Review of Anna and the French Kiss by Stephanie Perkins

Release Date: Dec. 2, 2010
Publisher: Dutton
Pages: 372 pages
Genre: Contemporary Romance
Rating: 3 stars
Source: Library

Goodreads Summary: Anna is looking forward to her senior year in Atlanta, where she has a great job, a loyal best friend, and a crush on the verge of becoming more. Which is why she is less than thrilled about being shipped off to boarding school in Paris—until she meets √Čtienne St. Claire: perfect, Parisian (and English and American, which makes for a swoon-worthy accent), and utterly irresistible. The only problem is that he's taken, and Anna might be, too, if anything comes of her almost-relationship back home.
As winter melts into spring, will a year of romantic near-misses end with the French kiss Anna—and readers—have long awaited?
Review:  This book is cute. I have been reading a lot of sci-fi and dystopia books lately and even though contemporary romance is not my favorite, it was good to take a little break with a cute book like Anna and the French Kiss. It was not too long with a sweet romance in Paris that felt really appropriate just before Valentine’s Day.
Stephanie Perkins’ writing is witty and funny and her descriptions of Paris are gorgeous. I love how she describes the places, the food, the feel of the city, just wonderful. The romance is predictable, you pretty much know where the relationship between St. Claire and Anna is headed. It reminded me of the stereotypical romantic comedy with its share of misunderstandings and false starts.
What I did not care for so much was Anna. She complains about her father through much of the book and I could understand if he were truly awful, but he never came across that way. Her dad is a successful novelist and after she described the type of books he writes, they sound a lot like books written by Nicholas Sparks.
She is extremely embarrassed by her dad’s books, his picture on book jacket, the movies made from his books.  She puts him down to her friends constantly and comes off looking like a brat. She complains that he sent her to school in Paris for her senior year and instead feeling fortunate for the experience, she is angry about leaving her life in Atlanta behind, but her life was kind of average. She is annoyed that he sends her to a school with rich kids but does not give her enough money to live like them, instead telling her to live within her means. What’s so wrong with that? There are a lot of daddy issues in the book and at one point it’s a bunch of rich kids sitting around complaining about how much they hate their dads.
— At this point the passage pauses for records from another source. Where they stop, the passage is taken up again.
(** The loop when every poll, that is every query right after a sleep,
    finds the connection down. *)
Lemma for_in_poll_idle_slept n : forall a w,
  (forall w', just_slept w' = true -> connected c w' = false) ->
  for_in (seq a n) (poll c) w =
  (Return tt, mkWorld (clock w + n) (trace w ++ idle_polls n)).
Proof.
  induction n as [|n IH]; intros a w Hdown.
  - cbn. unfold M_ret. rewrite Nat.add_0_r, app_nil_r. now destruct w.
  - cbn [seq for_in]. rewrite bind_unfold, poll_run. cbn zeta.
    rewrite (Hdown _ (just_slept_after_sleep w 1)).
    rewrite (IH (S a) _ Hdown).
    cbn [clock trace idle_polls]. rewrite <- app_assoc. cbn [app].
    f_equal. f_equal. lia.
Qed.

(** The loop when the polls of seconds 1 to [k] find the connection down
    and the poll of second [S k], in the world it is made in, finds it up. *)
Lemma for_in_poll_hit_at k : forall n a w,
  k < n ->
  (forall w', clock w < clock w' <= clock w + k -> connected c w' = false) ->
  connected c (mkWorld (clock w + S k)
                 (trace w ++ idle_polls k ++ [Sleep 1])) = true ->
  for_in (seq a n) (poll c) w =
  (Return tt,
   mkWorld (clock w + S k)
     (trace w ++ idle_polls k
        ++ [Sleep 1; IsConnected true; connected_after (a + k)])).
Proof.
  induction k as [|k IH]; intros n a w Hk Hdown Hup.
  - destruct n as [|n]; [lia|].
    cbn [seq for_in]. rewrite bind_unfold, poll_run. cbn zeta.
    cbn [idle_polls app] in Hup. rewrite Hup. cbn. now rewrite Nat.add_0_r.
  - destruct n as [|n]; [lia|].
    cbn [seq for_in]. rewrite bind_unfold, poll_run. cbn zeta.
    rewrite Hdown by (cbn; lia).
    rewrite (IH n (S a)).
    + cbn [clock trace]. rewrite <- app_assoc. cbn [app].
      replace (S a + k) with (a + S k) by lia.
      f_equal. f_equal. lia.
    + lia.
    + intros w' Hw'. apply Hdown. cbn in Hw'. lia.
    + cbn [clock trace]. rewrite <- app_assoc. cbn [app idle_polls] in *.
      replace (clock w + 1 + S k) with (clock w + S (S k)) by lia.
      exact Hup.
Qed.

End ClosingQuery.

(** Every run of the polling loop: [k] polls that found the connection
    down, then either a poll that found it up or the end of the range. *)
Lemma for_in_poll_shape c n : forall a w,
  exists k hit,
    (if hit : bool then k < n else k = n) /\
    for_in (seq a n) (poll c) w =
      (Return tt,
       mkWorld (clock w + k + (if hit then 1 else 0))
         (trace w ++ idle_polls k ++ hit_events hit (a + k))).
Proof.
  induction n as [|n IH]; intros a w.
  - exists 0, false. split; [reflexivity|]. cbn. unfold M_ret.
    rewrite !Nat.add_0_r, app_nil_r. now destruct w.
  - cbn [seq for_in]. rewrite bind_unfold, poll_run. cbn zeta.
    destruct (connected c _).
    + exists 0, true. split; [lia|]. cbn. now rewrite !Nat.add_0_r.
    + destruct (IH (S a) (mkWorld (clock w + 1)
                            (trace w ++ [Sleep 1; IsConnected false])))
        as (k & hit & Hk & Hrun).
      exists (S k), hit. split; [destruct hit; lia|].
      rewrite Hrun. cbn [clock trace idle_polls].
      rewrite <- app_assoc. cbn [app].
      replace (S a + k) with (a + S k) by lia.
      f_equal. f_equal. lia.
Qed.

Lemma slept_hit_events hit second :
  slept (hit_events hit second) = if hit then 1 else 0.
Proof. now destruct hit. Qed.

Lemma idle_polls_no_publish n : existsb is_publish (idle_polls n) = false.
Proof. induction n as [|n IH]; [reflexivity | exact IH]. Qed.

(** X1.  Every run of the readiness check, whatever the client answers and
    whatever the configured timeout, has the same shape: [loop_start], then
    [k] polls that find the connection down, then possibly one poll that
    finds it up, with a debug line reporting [k], then the closing query,
    then [loop_stop(force=True)] and a normal return if that query answered
    true, a critical line and [SystemExit(-1)] if not.  Each poll is
    preceded by a sleep of one second, so that the check sleeps at least 1
    and at most [max(1, timeout)] seconds, and it makes no publish call. *)
Theorem test_connection_shape c env w :
  exists k hit b,
    let j := k + (if hit : bool then 1 else 0) in
    let evs := LoopStart :: idle_polls k ++ hit_events hit k
                 ++ IsConnected b :: closing_events b in
    test_connection c env w =
      (if b : bool then Return tt else Raise (SystemExit (-1)),
       mkWorld (clock w + j) (trace w ++ evs)) /\
    (if hit then True else Z.of_nat k = wait_bound env) /\
    1 <= j /\ (Z.of_nat j <= wait_bound env)%Z /\
    slept evs = j /\
    existsb is_publish evs = false.
Proof.
  assert (Hpos : 0 < Z.to_nat (wait_bound env)) by (unfold wait_bound; lia).
  destruct (for_in_poll_shape c (Z.to_nat (wait_bound env)) 0
              (mkWorld (clock w) (trace w ++ [LoopStart])))
    as (k & hit & Hk & Hloop).
  cbn [clock trace Nat.add] in Hloop.
  exists k, hit,
    (connected c (mkWorld (clock w + k + (if hit then 1 else 0))
                    ((trace w ++ [LoopStart]) ++ idle_polls k
                       ++ hit_events hit k))).
  cbv zeta. split; [|split; [|split; [|split; [|split]]]].
  - rewrite test_connection_run. unfold range. rewrite Hloop.
    cbn [clock trace]. unfold closing_events.
    destruct (connected c _); rewrite <- !app_assoc, Nat.add_assoc;
      reflexivity.
  - destruct hit; [exact I | lia].
  - destruct hit; lia.
  - destruct hit; lia.
  - cbn [slept]. rewrite !slept_app, slept_idle_polls, slept_hit_events.
    destruct (connected c _); cbn; lia.
  - cbn [existsb is_publish orb].
    rewrite !existsb_app, idle_polls_no_publish.
    destruct hit; destruct (connected c _); reflexivity.
Qed.

(** X2.  A poll that finds the connection up does not settle the outcome:
    the closing query does.  When the polls of seconds 1 to [k] find the
    connection down, the poll of second [k + 1] finds it up and the closing
    query, made right after the debug line, finds it down again, the check
    has logged the debug line of a successful connect and still logs the
    critical line and raises [SystemExit(-1)], without stopping the loop. *)
Theorem test_connection_drop_after_poll c env w k :
  (Z.of_nat (S k) <= wait_bound env)%Z ->
  (forall w', clock w < clock w' <= clock w + k -> connected c w' = false) ->
  connected c (mkWorld (clock w + S k)
                 (trace w ++ LoopStart :: idle_polls k ++ [Sleep 1])) = true ->
  connected c (mkWorld (clock w + S k)
                 (trace w ++ LoopStart :: idle_polls k
                    ++ [Sleep 1; IsConnected true; connected_after k]))
    = false ->
  test_connection c env w =
    (Raise (SystemExit (-1)),
     mkWorld (clock w + S k)
       (trace w ++ LoopStart :: idle_polls k
          ++ [Sleep 1; IsConnected true; connected_after k;
              IsConnected false;
              Log CRITICAL "MQTTSender timed out while connecting"])).
Proof.
  intros Hk Hdown Hup Hdrop.
  rewrite test_connection_run. unfold range.
  rewrite (for_in_poll_hit_at c k); cbn [clock trace].
  - rewrite <- !app_assoc. cbn [app Nat.add]. rewrite Hdrop. reflexivity.
  - lia.
  - exact Hdown.
  - rewrite <- !app_assoc. exact Hup.
Qed.

Lemma test_connection_drop_after_poll_witness :
  test_connection flapping (env_with [] 5) w0 =
    (Raise (SystemExit (-1)),
     mkWorld 1 [LoopStart; Sleep 1; IsConnected true; connected_after 0;
                IsConnected false;
                Log CRITICAL "MQTTSender timed out while connecting"]).
Proof.
  apply (test_connection_drop_after_poll flapping (env_with [] 5) w0 0).
  - discriminate.
  - intros w' Hw'. cbn in Hw'. lia.
  - reflexivity.
  - reflexivity.
Defined.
Anna whines to go home all semester, but when she goes to Atlanta for Christmas break, within hours she is whining to go back to Paris. She constantly thinks about how beautiful St. Claire is and as much as I loved Twilight, it was annoying when Bella did it and just as annoying when Anna does it.
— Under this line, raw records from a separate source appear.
(** A listener that throws. *)
Definition failingListener : Listener (string * Z) Memory :=
  λ _ m, (SyncThrow "listener failed", m).

(** A listener whose promise is rejected. *)
Definition rejectingListener : Listener (string * Z) Memory :=
  λ _ m, (Rejection "listener rejected", m).

(** A registry with [ShoppingCart] defined, then [cart-1] created and one
    item added; the instance and the world. *)
Definition cartSetup (id : string)
  : Res (AggregateInstance Items (string * Z)) * World Items (string * Z) :=
  (let! definition := defineAggregateRoot ShoppingCart in
   let! cart := create definition id in
   let! _ := addItem cart "item-1" 1 in
   ret cart) (emptyWorld Items (string * Z) 1000).

(** [MyAggregate] defined, [agg-2] created, ['Add number'](1, 2) called,
    then the instance disposed; the instance and the world. *)
Definition disposedSetup : Res (AggregateInstance Z (Z * Z)) * World Z (Z * Z) :=
  (let! definition := defineAggregateRoot MyAggregate in
   let! my := create definition "agg-2" in
   let! _ := addNumber my 1 2 in
   let! _ := dispose my in
   ret my) (emptyWorld Z (Z * Z) 1000).

(** [Agg] defined and [aaaa] created; the instance and the world. *)
Definition aggSetup : Res (AggregateInstance Z Z) * World Z Z :=
  (let! definition := defineAggregateRoot Agg in
   create definition "aaaa") (emptyWorld Z Z 1000).

(** The instance and the world that [cartSetup "cart-1"] gives, and the
    event it leaves pending. *)
Definition cart1 : AggregateInstance Items (string * Z) :=
  {| self := 2%positive; scope := 1%positive; inst_id := "cart-1"; options := ShoppingCart |}.

Definition cartWorld : World Items (string * Z) := (cartSetup "cart-1").2.

(** Another instance of [ShoppingCart], with the identifier [cart-2]. *)
Definition cart2 : AggregateInstance Items (string * Z) :=
  {| self := 5%positive; scope := 4%positive; inst_id := "cart-2"; options := ShoppingCart |}.

(** The registry once [MyAggregate] is defined. *)
Definition myWorld : World Z (Z * Z) :=
  (defineAggregateRoot MyAggregate (emptyWorld Z (Z * Z) 1000)).2.

Definition itemAdded1 : AggregateEvent (string * Z) :=
  {| name := "ItemAdded"; payload := ("item-1", 1); occuredAt := 1000; version := 1 |}.

Definition cartData : AggregateData (string * Z) :=
  {| state := 3%positive; data_version := 1; recordedEvents := [itemAdded1] |}.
Anna does get a bit more mature by the end of the book but by then I was tired of the teenage angst and complaining. I know many bloggers loved this book and while I did not hate it, I did not like it as much as most.
Content: Language including several uses of the f-bomb. Drinking. Lots of talking about sex.


Deepali said...

Love your review! Sometimes, a light casual read really works inbetween dystopian novels, but I like that you called out so clearly what didn't work in the novel. Whiny brats feature high on my list too :)

Yani {AvidReader} said...

I am not a fan of overly whiny either, but I felt in this book it wasn't too over the top and it made her real. If I were in her shows I think I would have been scared to move to a different country, but once I got used to it I could end up missing it. Especially that Anna changed a lot in those months, she didn't connect anymore to what used to be her old life, so she whined about wanting to go back.

Aleeza said...

im sorry you didn't enjoy it. personally i adored the heck out of it, but to each their own, right? :)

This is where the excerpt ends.